## WORK TASK
Lines to return, exactly: from the line with "(** An async" to the line with "fun _ => ([], inl e)." in the entries below, both included.

(Stored items)

Lemma unique_names_dir w es :
  unique_names (Dir w es) = true ->
  NoDup es.*1 /\
  forall name c, find_entry name es = Some c -> unique_names c = true.
Proof.
  cbn [unique_names]. intros H. apply andb_true_iff in H as [Hnd Hall].
  apply bool_decide_eq_true in Hnd. split; [exact Hnd|].
  intros name c Hf. apply find_entry_elem in Hf.
  rewrite forallb_forall in Hall. apply list_elem_of_In in Hf.
  apply (Hall _ Hf).
Qed.

Lemma update_entry_absent name f es :
  find_entry name es = None -> update_entry name f es = es.
Proof.
  induction es as [|[n c] rest IH]; [reflexivity|].
  cbn. destruct (String.eqb n name); [discriminate|].
  intros H. rewrite (IH H). reflexivity.
Qed.

Lemma update_entry_same name f es c :
  find_entry name es = Some c -> f c = Some c -> update_entry name f es = es.
Proof.
  induction es as [|[n c0] rest IH]; [discriminate|].
  cbn. destruct (String.eqb n name).
  - intros [= ->] ->. reflexivity.
  - intros H Hc. rewrite (IH H Hc). reflexivity.
Qed.

Lemma update_entry_const name f es c :
  find_entry name es = Some c ->
  update_entry name (fun _ => f c) es = update_entry name f es.
Proof.
  induction es as [|[n c0] rest IH]; [discriminate|].
  cbn. destruct (String.eqb n name).
  - intros [= ->]. reflexivity.
  - intros H. rewrite (IH H). reflexivity.
Qed.

Lemma rmtree_at_cons ok n name rest :
  rest <> [] ->
  shutil.rmtree_at ok n (name :: rest) =
  match n with
  | File => n
  | Dir w es =>
      Dir w (update_entry name (fun c => Some (shutil.rmtree_at ok c rest)) es)
  end.
Proof. destruct rest; [congruence|reflexivity]. Qed.

(** [rmtree] on a path that names nothing leaves the tree as it is. *)
Lemma rmtree_at_absent ok path :
  forall n, lookup_path n path = None -> shutil.rmtree_at ok n path = n.
Proof.
  induction path as [|name rest IH]; [discriminate|].
  intros [|w es] H; [destruct rest; reflexivity|].
  cbn [lookup_path] in H.
  destruct rest as [|name' rest'].
  - cbn [shutil.rmtree_at].
    destruct (find_entry name es) eqn:E; [discriminate|].
    rewrite update_entry_absent by exact E. reflexivity.
  - rewrite rmtree_at_cons by discriminate.
    destruct (find_entry name es) as [c|] eqn:E.
    + rewrite (update_entry_same _ _ _ c E); [reflexivity|].
      rewrite (IH c H). reflexivity.
    + rewrite update_entry_absent by exact E. reflexivity.
Qed.

(** **** With [ignore_errors] the walk raises nothing *)

Lemma sweep_with_ignoring f g es :
  Forall (fun e => f (snd e) = (g (snd e), None)) es ->
  shutil.sweep_with f es = (shutil.sweep g es, None).
Proof.
  induction 1 as [|[name c] rest Hc _ IH]; [reflexivity|].
  cbn in *. rewrite Hc, IH. destruct (g c); reflexivity.
Qed.

Lemma remove_ignoring n :
  forall pw, shutil.remove true pw n = (shutil.discard pw n, None).
Proof.
  induction n as [|w es IH] using node_induction; intros pw.
  - destruct pw; reflexivity.
  - cbn [shutil.remove shutil.discard].
    rewrite (sweep_with_ignoring _ (shutil.discard w)).
    + destruct (is_nil _), pw; reflexivity.
    + eapply Forall_impl; [exact IH|]. intros e He. apply He.
Qed.

Lemma sweep_with_remove_ignoring w es :
  shutil.sweep_with (shutil.remove true w) es =
  (shutil.sweep (shutil.discard w) es, None).
Proof.
  apply sweep_with_ignoring, Forall_forall. intros e _. apply remove_ignoring.
Qed.

Lemma remove_top_ignoring pw ok n :
  shutil.remove_top true pw ok n = (shutil.discard_top (pw && ok) n, None).
Proof.
  destruct n as [|w es]; [reflexivity|].
  cbn [shutil.remove_top shutil.discard_top shutil.discard].
  rewrite sweep_with_remove_ignoring.
  destruct (is_nil _), ok, pw; reflexivity.
Qed.

(** The walk that ignores the errors raises none and leaves the tree
    that [rmtree_at] describes. *)
Lemma rmtree_ignoring ok path :
  forall n, shutil.rmtree true ok n path = (shutil.rmtree_at ok n path, None).
Proof.
  induction path as [|name rest IH]; intros n.
  - destruct n as [|w es]; [reflexivity|].
    cbn [shutil.rmtree shutil.rmtree_at shutil.discard].
    rewrite sweep_with_remove_ignoring. reflexivity.
  - destruct n as [|w es]; [destruct rest; reflexivity|].
    cbn [shutil.rmtree].
    destruct (find_entry name es) as [c|] eqn:E.
    + destruct rest as [|name' rest'].
      * rewrite remove_top_ignoring. cbn [shutil.rmtree_at].
        rewrite (update_entry_const _ (shutil.discard_top (w && ok)) _ _ E).
        reflexivity.
      * rewrite IH. rewrite (rmtree_at_cons ok (Dir w es)) by discriminate.
        rewrite (update_entry_const _
                   (fun c => Some (shutil.rmtree_at ok c (name' :: rest'))) _ _ E).
        reflexivity.
    + rewrite (rmtree_at_absent ok (name :: rest) (Dir w es)); [reflexivity|].
      cbn [lookup_path]. rewrite E. reflexivity.
Qed.

(** **** A walk that meets no error removes the tree *)





Lemma clean_unfold host b w :
  clean host (b, w) =
  (Return tt,
   (b, if truthy (build_dir b)
       then set_root (shutil.rmtree_at (negb (ends_in_dot host (build_dir b)))
                        (root w) (locate host (build_dir b))) w
       else w)).
Proof.
  unfold clean, BuilderImpl.clean, mbind, M_bind, get_self, call, shutil_rmtree.
  cbn [fst snd]. destruct (truthy (build_dir b)); cbn [negb]; [|reflexivity].
  rewrite rmtree_ignoring. reflexivity.
Qed.





(** A build directory named by [.], by a path that ends in [.] or [..],
    or by the empty string: [clean] empties the directory of the first
    three and leaves it in place, and does nothing for the last. *)
Lemma clean_keeps_directory_named_by_dots :
  let host := posix_host "linux" ["tmp"; "out"] all_succeed in
  let emptied := set_root (Dir true [("tmp", Dir true [("out", Dir true [])])])
                   writable_world in
  let named (dir : string) := set_build_dir dir msvc_builder in
  snd (snd (clean host (named ".", writable_world))) = emptied /\
  snd (snd (clean host (named "/tmp/out/.", writable_world))) = emptied /\
  snd (snd (clean host (named "/tmp/out/CMakeFiles/..", writable_world))) = emptied /\
  snd (snd (clean host (named "", writable_world))) = writable_world /\
  snd (snd (clean host (named "/tmp/out/", writable_world))) =
  set_root (Dir true [("tmp", Dir true [])]) writable_world.
Proof. repeat split. Qed.

(** ** Further properties *)

(** *** Construction *)

(** X1. Construction through the factory only reads: whatever the
    selector and whatever the outcome, the world afterwards is the world
    before (nothing issued, nothing printed, no file touched). *)
Theorem construction_only_reads host selector dir prefix w :
  snd (BuilderFactory.create host selector dir prefix w) = w.
Proof.
  destruct selector as [t|shown]; [|reflexivity].
  rewrite create_unfold. unfold construction.
  destruct (resolve host t prefix (environ w)) as [paths|e]; [|reflexivity].
  destruct (first_missing host w paths); reflexivity.
Qed.

Lemma first_missing_none host w paths :
  first_missing host w paths = None <->
  Forall (fun p => fs_exists host w (str host p) = true) paths.
Proof.
  unfold first_missing. induction paths as [|p ps IH].
  - split; [constructor | reflexivity].
  - cbn [List.find]. unfold path_exists at 1.
    destruct (fs_exists host w (str host p)) eqn:E; cbn [negb].
    + rewrite IH. split; [intros H; constructor; assumption|].
      intros H. apply Forall_cons in H as [_ H]. exact H.
    + split; [discriminate|]. intros H. apply Forall_cons in H as [H _]. congruence.
Qed.

(** X2. The factory returns an instance exactly when the candidate
    paths of the variant resolve and every one of them is on disk; the
    instance then holds the command lines assembled from these paths, so
    every toolchain path in its command lines existed at construction. *)
Theorem construction_succeeds_iff host t dir prefix w b w' :
  BuilderFactory.create host (Member t) dir prefix w = (Return b, w') <->
  exists paths,
    resolve host t prefix (environ w) = Return paths /\
    Forall (fun p => fs_exists host w (str host p) = true) paths /\
    b = built t dir (map (str host) paths) /\
    w' = w.
Proof.
  rewrite create_unfold. unfold construction. split.
  - destruct (resolve host t prefix (environ w)) as [paths|e]; [|discriminate].
    destruct (first_missing host w paths) eqn:Hm; [discriminate|].
    intros [= <- <-]. exists paths. apply first_missing_none in Hm. auto.
  - intros (paths & -> & Hall & -> & ->).
    apply first_missing_none in Hall. rewrite Hall. reflexivity.
Qed.
(** * Dashboard orchestration layer of the fintech intelligence pipeline

    A shallow embedding of the client-side code of the dashboard:
    - [DatabaseService], the service that calls the deployed API (the
      second part of src/dashboard/src/App.js): four fetch wrappers that
      fall back to fixed data;
    - [App] (src/dashboard/src/App.js): the refresh cycle and what is
      rendered;
    - [RecommendationsTable] (the second part of
      src/dashboard/src/components/StockOverview.js): filter, sort, sort
      toggling, risk badge and accuracy colouring;
    - [AIAnalysis] (the second part of src/unnamed/part_000): risk label,
      colour and gauge.

    JavaScript values are modelled by [Js.value]; numbers are binary64
    floats (primitive floats), strings are byte strings.  The parts of the
    JavaScript runtime the code calls ([fetch], [Promise.all],
    [Object.entries], [Array.prototype.sort], [new Date(string)],
    [toLowerCase]) are modelled in [Js], [Effects] and [Runtime]; each
    model says what it covers. *)

From Stdlib Require Import ZArith List String Ascii Bool Lia.
From Stdlib Require Import Floats Uint63 DecimalString.
From Stdlib Require Import Permutation Sorted.
Import ListNotations.

Set Warnings "-inexact-float,-register-all,-notation-for-abbreviation".

Local Open Scope string_scope.
Local Open Scope Z_scope.

(* ================================================================== *)
(** ** JavaScript values, errors and promises *)

Module Js.

(** A JavaScript value as [JSON.parse] and object literals build it. *)
Inductive value : Type :=
| Undefined
| Null
| Bool (b : bool)
| Num (x : float)
| Str (s : string)
| Arr (items : list value)
| Obj (fields : list (string * value)).

(** A thrown value: an [Error] with its [name] and [message]. *)
Record error : Type := mkError { name : string; message : string }.

Definition TypeError (msg : string) : error := mkError "TypeError" msg.
Definition Error (msg : string) : error := mkError "Error" msg.

(** The state a promise settles in. *)
Inductive settled (A : Type) : Type :=
| Fulfilled (v : A)
| Rejected (e : error).
Arguments Fulfilled {A} v.
Arguments Rejected {A} e.

(** [ToBoolean]: [undefined], [null], [false], [0], [-0], [NaN] and the
    empty string are falsy, everything else is truthy. *)
Definition truthy (v : value) : bool :=
  match v with
  | Undefined | Null => false
  | Bool b => b
  | Num x => negb (PrimFloat.is_zero x || PrimFloat.is_nan x)
  | Str s => negb (String.eqb s "")
  | Arr _ | Obj _ => true
  end.

(** [a || b] *)
Definition or (a b : value) : value := if truthy a then a else b.

Fixpoint lookup (k : string) (fields : list (string * value)) : value :=
  match fields with
  | [] => Undefined
  | (k', v) :: rest => if String.eqb k k' then v else lookup k rest
  end.

Definition of_nat (n : nat) : value :=
  Num (PrimFloat.of_uint63 (Uint63.of_Z (Z.of_nat n))).

(** [v.k] for a key [k] that is not an array index: a [TypeError] on
    [null] and [undefined], the own property of an object, [length] of an
    array or a string, [undefined] otherwise. *)
Definition get (v : value) (k : string) : error + value :=
  match v with
  | Undefined =>
      inl (TypeError ("Cannot read properties of undefined (reading '" ++ k ++ "')"))
  | Null =>
      inl (TypeError ("Cannot read properties of null (reading '" ++ k ++ "')"))
  | Obj fields => inr (lookup k fields)
  | Arr items => inr (if String.eqb k "length" then of_nat (List.length items) else Undefined)
  | Str s => inr (if String.eqb k "length" then of_nat (String.length s) else Undefined)
  | Bool _ | Num _ => inr Undefined
  end.

(** [Promise.all]: fulfilled with all the values when every promise is
    fulfilled, rejected with the reason of a rejected one otherwise (the
    first in the list stands for the first in time). *)
Fixpoint Promise_all {A : Type} (ps : list (settled A)) : settled (list A) :=
  match ps with
  | [] => Fulfilled []
  | Rejected e :: _ => Rejected e
  | Fulfilled v :: rest =>
      match Promise_all rest with
      | Fulfilled vs => Fulfilled (v :: vs)
      | Rejected e => Rejected e
      end
  end.

(** Decimal rendering of an integer, as a template literal prints it. *)
Definition show_Z (z : Z) : string := NilZero.string_of_int (Z.to_int z).

(** [v.k] for a [v] that is neither [null] nor [undefined], where the read
    cannot throw. *)
Definition read (v : value) (k : string) : value :=
  match get v k with
  | inr x => x
  | inl _ => Undefined
  end.

(** [v?.k] *)
Definition optional_get (v : value) (k : string) : value :=
  match v with
  | Undefined | Null => Undefined
  | _ => read v k
  end.

(** [typeof v === 'object'] *)
Definition typeof_object (v : value) : bool :=
  match v with
  | Null | Arr _ | Obj _ => true
  | _ => false
  end.

(** [Array.isArray(v)] *)
Definition isArray (v : value) : bool :=
  match v with
  | Arr _ => true
  | _ => false
  end.

(** [v.length === 0] for an array [v]. *)
Definition length_is_0 (v : value) : bool :=
  match v with
  | Arr [] => true
  | _ => false
  end.












(** [Number(v)].  The reading of a string as a number and the joining of an
    array into a string are the runtime's and are taken as given. *)
Section Conversion.
Variable StringToNumber : string -> float.
Variable ArrayToString : list value -> string.

Definition Number (v : value) : float :=
  match v with
  | Undefined => PrimFloat.nan
  | Null => 0%float
  | Bool b => if b then 1%float else 0%float
  | Num x => x
  | Str s => StringToNumber s
  | Arr items => StringToNumber (ArrayToString items)
  | Obj _ => StringToNumber "[object Object]"
  end.


End Conversion.

End Js.

(* ================================================================== *)
(** ** The network and the effects of an async function *)

Module Effects.
Import Js.

(** What [await fetch(url)] gives back: a response, whose body
    [await response.json()] parses or fails to parse, or a rejection when
    no response arrives. *)
Record response : Type := mkResponse {
  status : Z;
  statusText : string;
  json : error + value
}.

(** [response.ok]: the status is in the range 200-299. *)
Definition ok (r : response) : bool := (200 <=? status r) && (status r <=? 299).

Inductive outcome : Type :=
| NoResponse (e : error)
| Responded (r : response).

(** The network during one call: what each URL answers. *)
Definition network : Type := string -> outcome.

(** What a caller can observe of an async function besides its result. *)
Inductive event : Type :=
| Get (url : string)
| ConsoleLog
| ConsoleError.

(** An async function body run to completion against a network: the events
    it produced and either the value returned or the value thrown. *)
Definition async (A : Type) : Type := network -> list event * (error + A).

Definition ret {A} (a : A) : async A := fun _ => ([], inr a).
Definition throw {A} (e : error) : async A := fun _ => ([], inl e).

Definition bind {A B} (m : async A) (k : A -> async B) : async B :=
  fun net =>
    match m net with
    | (t, inl e) => (t, inl e)
    | (t, inr a) => let (t', r) := k a net in ((t ++ t')%list, r)
    end.

(** [try { m } catch (error) { h error }] *)
Definition try_catch {A} (m : async A) (h : error -> async A) : async A :=
  fun net =>
    match m net with
    | (t, inl e) => let (t', r) := h e net in ((t ++ t')%list, r)
    | (t, inr a) => (t, inr a)
    end.

Definition lift {A} (r : error + A) : async A := fun _ => ([], r).

Definition fetch (url : string) : async response :=
  fun net =>
    ([Get url],
     match net url with
     | NoResponse e => inl e
     | Responded r => inr r
     end).

Definition console_log : async unit := fun _ => ([ConsoleLog], inr tt).
Definition console_error : async unit := fun _ => ([ConsoleError], inr tt).

(** The promise an async function returns. *)
Definition promise {A} (m : async A) (net : network) : settled A :=
  match snd (m net) with
  | inr v => Fulfilled v
  | inl e => Rejected e
  end.

(** The requests an async function issued. *)
Fixpoint requests (t : list event) : list string :=
  match t with
  | [] => []
  | Get url :: rest => url :: requests rest
  | _ :: rest => requests rest
  end.

Definition trace {A} (m : async A) (net : network) : list event := fst (m net).

(** A call of an async function runs at once up to its first [await] and
    goes on when what it awaits is there.  In the functions modelled here
    the first [await] is the one of [fetch]: what a call does at once are
    its events up to and including the request, and the rest is what it
    does once the response has come (or failed to).  The second [await],
    of [response.json()], has no event before it, so the events after the
    request all belong to one uninterrupted run of the call. *)
Fixpoint until_request (t : list event) : list event :=
  match t with
  | [] => []
  | Get url :: _ => [Get url]
  | e :: rest => e :: until_request rest
  end.

Fixpoint after_request (t : list event) : list event :=
  match t with
  | [] => []
  | Get _ :: rest => rest
  | _ :: rest => after_request rest
  end.
(** ** Thrown values *)

(** The classes the service tests with [instanceof] or constructs with
    [new].  A thrown object carries exactly one tag; an instance of a
    subclass is represented by the tag of the class the service tests
    for.  [UserExistsException] keeps the constructor argument, which is
    [undefined] ([None]) when the caller's DTO had no [username]. *)
Inductive ErrorClass : Type :=
| NotFoundException
| RequestTimeoutException
| InternalServerErrorException
| UserExistsException (username : option string)
| ForeignKeyConflictException
| InvalidCurrentPasswordException
| TimeoutError
| TypeError
| OtherError.

(** A thrown object: its class and its [code] property ([None] when the
    object has none, as for every exception the service constructs). *)
Record JsError : Type := mkError {
  err_class : ErrorClass;
  err_code : option string;
}.

#[global] Instance ErrorClass_eq_dec : EqDecision ErrorClass.
Proof. solve_decision. Defined.

#[global] Instance JsError_eq_dec : EqDecision JsError.
Proof. solve_decision. Defined.

(** [new C()] for the exception classes of the service. *)
Definition new (c : ErrorClass) : JsError := mkError c None.

(** [error instanceof C] for the two classes the handlers test. *)
Definition instanceof_NotFoundException (error : JsError) : bool :=
  match err_class error with NotFoundException => true | _ => false end.

Definition instanceof_TimeoutError (error : JsError) : bool :=
  match err_class error with TimeoutError => true | _ => false end.
(* ===== verification/Router.v ===== *)
(** * The router of [src/workflow.py]

    [router(state)] is evaluated by LangGraph after every node, on the
    state the node has just written, and names the next node or [END].
    Python's short-circuit [or] is kept: when [count >= 3] the history is
    not looked at.  [state["messages"][-1]] raises [IndexError] on an
    empty history and [state["sender"]] raises [KeyError] when the key is
    absent; both are [Err] values here.  The file states the router's
    full case table and its error cases. *)

From stdpp Require Import base list strings sets.
From S2P Require Import Prelude Messages.
Open Scope string_scope.
Open Scope list_scope.

(** LangGraph's [END] constant. *)
Definition END : string := "__end__".

Definition router (st : AgentState) : result string :=
  if decide (3 <= get_count st) then Ok END
  else
    match last (messages st) with
    | None => raise (IndexError "list index out of range")
    | Some m =>
        if decide (content m = "Yes") then Ok END
        else
          match sender st with
          | None => raise (KeyError "sender")
          | Some s =>
              if decide (s = "reader") then Ok "extractor"
              else if decide (s = "extractor") then Ok "validator"
              else if decide (s = "validator") then Ok "extractor"
              else Ok "reader"
          end
    end.

(** The last message's content, [""] on an empty history (used to state
    properties; the router itself raises there). *)
Definition last_content (st : AgentState) : string :=
  default "" (content <$> last (messages st)).

Section RouterProps.

Lemma router_unfold_live st m s :
  get_count st < 3 → last (messages st) = Some m → content m ≠ "Yes" →
  sender st = Some s →
  router st = if decide (s = "reader") then Ok "extractor"
              else if decide (s = "extractor") then Ok "validator"
              else if decide (s = "validator") then Ok "extractor"
              else Ok "reader".
Proof.
  intros Hc Hl Hy Hs. unfold router.
  rewrite decide_False by lia. rewrite Hl, decide_False by done. by rewrite Hs.
Qed.

Lemma router_stop st m :
  last (messages st) = Some m → 3 <= get_count st ∨ content m = "Yes" → router st = Ok END.
Proof.
  intros Hl Hs. unfold router. rewrite Hl.
  case_decide; [done|]. rewrite decide_True; [done|]. destruct Hs; [lia | done].
Qed.

(** C11: the retry ceiling wins over every other test: once [count >= 3]
    the router ends the run, whatever the history and the sender, even
    when reading them would raise. *)
Theorem router_ceiling (st : AgentState) :
  3 <= get_count st → router st = Ok END.
Proof. intros H. unfold router. by rewrite decide_True. Qed.

(** C9: on a non-empty history the router ends the run exactly when the
    count has reached 3 or the last message is literally ["Yes"] (exact,
    case-sensitive match), whichever stage wrote it. *)
Theorem router_end_iff (st : AgentState) m :
  last (messages st) = Some m →
  (router st = Ok END ↔ 3 <= get_count st ∨ content m = "Yes").
Proof.
  intros Hl. unfold router. rewrite Hl.
  case_decide as Hc; [split; auto|].
  case_decide as Hy; [split; auto|].
  split; [|intros [?|?]; contradiction].
  destruct (sender st) as [s|]; [|discriminate].
  repeat case_decide; intros [=]; discriminate.
Qed.

(** C10: when the run goes on, the next node is decided by [sender]
    alone: reader -> extractor, extractor -> validator, validator ->
    extractor, and any other sender (the initial [""]) -> reader; the
    count is below 3 and the last message is not ["Yes"]. *)
Theorem router_continue (st : AgentState) r :
  router st = Ok r → r ≠ END →
  get_count st < 3 ∧ last_content st ≠ "Yes" ∧ messages st ≠ [] ∧
  ((sender st = Some "reader" ∧ r = "extractor") ∨
   (sender st = Some "extractor" ∧ r = "validator") ∨
   (sender st = Some "validator" ∧ r = "extractor") ∨
   (∃ s, sender st = Some s ∧ (s ∉ ["reader"; "extractor"; "validator"]) ∧ r = "reader")).
Proof.
  intros Hr Hne. unfold router, last_content in *.
  case_decide as Hc; [by injection Hr as <-|].
  destruct (last (messages st)) as [m|] eqn:Hl; [|discriminate].
  case_decide as Hy; [by injection Hr as <-|].
  assert (messages st ≠ []) by (intros E; rewrite E in Hl; discriminate).
  destruct (sender st) as [s|]; [|discriminate].
  split_and!; [lia | done | done |].
  repeat case_decide; injection Hr as <-; subst; [tauto | tauto | tauto |].
  right; right; right. exists s. split_and!; [done | set_solver | done].
Qed.

(** C12: the router raises exactly in two situations, both below the
    ceiling: an empty history ([IndexError]) and a history whose last
    message is not ["Yes"] with no [sender] key ([KeyError]). *)
Theorem router_error_cases (st : AgentState) e :
  router st = Err e ↔
  get_count st < 3 ∧
  ((messages st = [] ∧ e = IndexError "list index out of range") ∨
   (messages st ≠ [] ∧ last_content st ≠ "Yes" ∧ sender st = None ∧ e = KeyError "sender")).
Proof.
  unfold router, last_content.
  case_decide as Hc; [split; [discriminate | lia]|].
  destruct (last (messages st)) as [m|] eqn:Hl.
  - assert (messages st ≠ []) by (intros E; rewrite E in Hl; discriminate).
    simpl. case_decide as Hy.
    + split; [discriminate | intros (_ & [[? _]|(_ & ? & _)]); done].
    + destruct (sender st).
      * split; [intros ?; repeat case_decide; discriminate | naive_solver].
      * split; [intros [= <-]; split; [lia | right; split_and!; done] |].
        intros (_ & [[? _]|(_ & _ & _ & ->)]); done.
  - apply last_None in Hl. split; [intros [= <-]; split; [lia | left; done]|].
    intros (_ & [[_ ->]|[? _]]); done.
Qed.

End RouterProps.

(** The five router scenarios of the spec (section 8): a fresh state
    goes to the reader, the reader's output to the extractor, a validator
    ["Yes"] ends the run, the ceiling ends it even on a non-["Yes"]
    extraction, and validator corrections send the run back to the
    extractor. *)
Example router_scenarios :
  router {| messages := [HumanMessage "raw text"]; sender := Some ""; count := Some 0 |} = Ok "reader" ∧
  router {| messages := [HumanMessage "raw text"; HumanMessage "normalized text"];
            sender := Some "reader"; count := Some 0 |} = Ok "extractor" ∧
  router {| messages := [HumanMessage "{...json...}"; HumanMessage "Yes"];
            sender := Some "validator"; count := Some 2 |} = Ok END ∧
  router {| messages := [HumanMessage "{...json...}"];
            sender := Some "extractor"; count := Some 3 |} = Ok END ∧
  router {| messages := [HumanMessage "{...json...}"; HumanMessage "- Missing phone number"];
            sender := Some "validator"; count := Some 1 |} = Ok "extractor".
Proof. split_and!; reflexivity. Qed.

(** Witnesses *)

Lemma router_end_iff_witness :
  router {| messages := [HumanMessage "raw"; HumanMessage "Yes"];
            sender := Some "reader"; count := Some 0 |} = Ok END.
Proof.
  apply (router_end_iff _ (HumanMessage "Yes")); [reflexivity | right; reflexivity].
Defined.

Lemma router_ceiling_witness :
  router {| messages := []; sender := None; count := Some 3 |} = Ok END.
Proof. apply router_ceiling. unfold get_count. simpl. lia. Defined.

Lemma router_continue_witness :
  get_count {| messages := [HumanMessage "draft"]; sender := Some "extractor"; count := Some 1 |} < 3 ∧
  sender {| messages := [HumanMessage "draft"]; sender := Some "extractor"; count := Some 1 |}
    = Some "extractor".
Proof.
  assert (H := router_continue
    {| messages := [HumanMessage "draft"]; sender := Some "extractor"; count := Some 1 |}
    "validator" eq_refl ltac:(discriminate)).
  destruct H as (Hc & _ & _ & _). split; [exact Hc | reflexivity].
Defined.

Lemma router_error_cases_witness :
  router {| messages := [HumanMessage "draft"]; sender := None; count := Some 0 |}
    = Err (KeyError "sender").
Proof.
  apply router_error_cases. split; [unfold get_count; simpl; lia|]. right.
  split_and!; [discriminate | discriminate | reflexivity | reflexivity].
Defined.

## THE ANSWER
(** An async function body run to completion against a network: the events
    it produced and either the value returned or the value thrown. *)
Definition async (A : Type) : Type := network -> list event * (error + A).

Definition ret {A} (a : A) : async A := fun _ => ([], inr a).
Definition throw {A} (e : error) : async A := fun _ => ([], inl e).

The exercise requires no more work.